To improve the reliability and repeatability of expert opinions, we propose that all forensic medical practitioners should have an arsenal of various approaches to establish causation at their disposal in daily practice. This is not to say that all causal determinations require an added layer of complexity to increase their validity. In obvious cases (e.g. cause of death after a decapitation injury) common sense is a sufficient basis for a causal determination since it is incompatible with life. In more complex cases (e.g. blunt head trauma in an elderly individual with evidence of myocardial infarction and alcohol intoxication) a more robust and detailed approach is necessary in order to minimize the impact of speculation on a causal conclusion [70]. Because of a lack of tangibility inherent in causal analysis, even the term “cause” can have inconsistent meaning when used by different practitioners examining the same evidence. If a forensic medical practitioner concludes that “the cause of death was X”, is it meant that without X the death would not have occurred? Or that only once X was combined with Y and Z that X became a “cause” of death. Does the latter opinion mean that X by itself could not have caused the death, or that X, Y and Z were all independent explanatory causes for the death? In the example given above for the complex causation scenario, one expert may choose the head trauma as the cause of death, while another expert may choose the myocardial infarction, and a third expert may choose all three acting in concert. In other words, A causes B, if the probability of B given A is higher than the probability of B in the absence of A (everything else being constant) [15]. This causal inference based on counterfactual probability is suitable for use and readily applicable in legal proceedings because (1) it acknowledges the fact that a 100% degree of certainty for causality is unachievable, (2) it allows multiple causation (because a condition must only raise the probability of an event and does not have to be a sufficient cause for it, i.e. it is a contributory cause), (3) based on the ‘but-for’ concept, i.e. without the cause the outcome would not have occurred at all or at that particular time, and (4) it can be expressed as a probability of causation (PC) which can be calculated using epidemiological data from a population that is comparable to the affected individual [57, 71].

Currently, we are developing a causal analysis approach to be used in daily practice which is based on counterfactual inference.

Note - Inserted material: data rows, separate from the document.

(* ===== verification/Viterbi.v ===== *)
(** * Viterbi decoder for the CCSDS code: [gnuradio-core/src/lib/viterbi/]

    The convolutional code of constraint length 7 and rate 1/2, and its soft
    decision decoder in integers: [viterbi.c], [tab.c].  The metric table that
    [metrics.c] computes is an argument, as it is in the C code.

    A path through the trellis is an integer: its six top bits are the state it
    starts from, the others the bits that were coded.  The decoder keeps, for each
    state, the path with the best metric; the theorems say that it is the best one
    there is, and that with at most four wrong symbols it is the one sent. *)

From S2P Require Import Prelude.
From stdpp Require Import list.
From S2P Require Import Bits.
#[local] Open Scope Z_scope.
#[local] Open Scope cint_scope.

(** ** The encoder *)

Definition POLYA : Z := 0x6d.
Definition POLYB : Z := 0x4f.

Definition Partab : list Z := [
  0;1;1;0;1;0;0;1;1;0;0;1;0;1;1;0;1;0;0;1;0;1;1;0;0;1;1;0;1;0;0;1;
  1;0;0;1;0;1;1;0;0;1;1;0;1;0;0;1;0;1;1;0;1;0;0;1;1;0;0;1;0;1;1;0;
  1;0;0;1;0;1;1;0;0;1;1;0;1;0;0;1;0;1;1;0;1;0;0;1;1;0;0;1;0;1;1;0;
  0;1;1;0;1;0;0;1;1;0;0;1;0;1;1;0;1;0;0;1;0;1;1;0;0;1;1;0;1;0;0;1;
  1;0;0;1;0;1;1;0;0;1;1;0;1;0;0;1;0;1;1;0;1;0;0;1;1;0;0;1;0;1;1;0;
  0;1;1;0;1;0;0;1;1;0;0;1;0;1;1;0;1;0;0;1;0;1;1;0;0;1;1;0;1;0;0;1;
  0;1;1;0;1;0;0;1;1;0;0;1;0;1;1;0;1;0;0;1;0;1;1;0;0;1;1;0;1;0;0;1;
  1;0;0;1;0;1;1;0;0;1;1;0;1;0;0;1;0;1;1;0;1;0;0;1;1;0;0;1;0;1;1;0].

We hope that this new approach will provide simple guidance, perform adequately, and be scientifically sound, and yet still be practical and easy enough to communicate to medical laypersons.

Conclusion

Currently, there exist several different approaches to medicolegal causal analysis, ranging from the simple, intuitive approach to complex calculations of the probability of causation based on Bayesian principles. Every approach has its own strengths and limitations, and thus forensic medical practitioners should employ the appropriate approach for different types of cases with varying degrees of complexity.

Key points

  1. 1.

    Causal inference is a routine task in forensic medicine that is distinct from clinical diagnosis.

  2. 2.

    A variety of guides exist for causal inference, with various strengths and limitations.

  3. 3.

    A causal inference approach in forensic medicine is either intuitive or probabilistic.

  4. 4.

    There is no causal inference approach that can be applied universally.

  5. 5.

    Forensic medical practitioners must choose the appropriate approach for each case.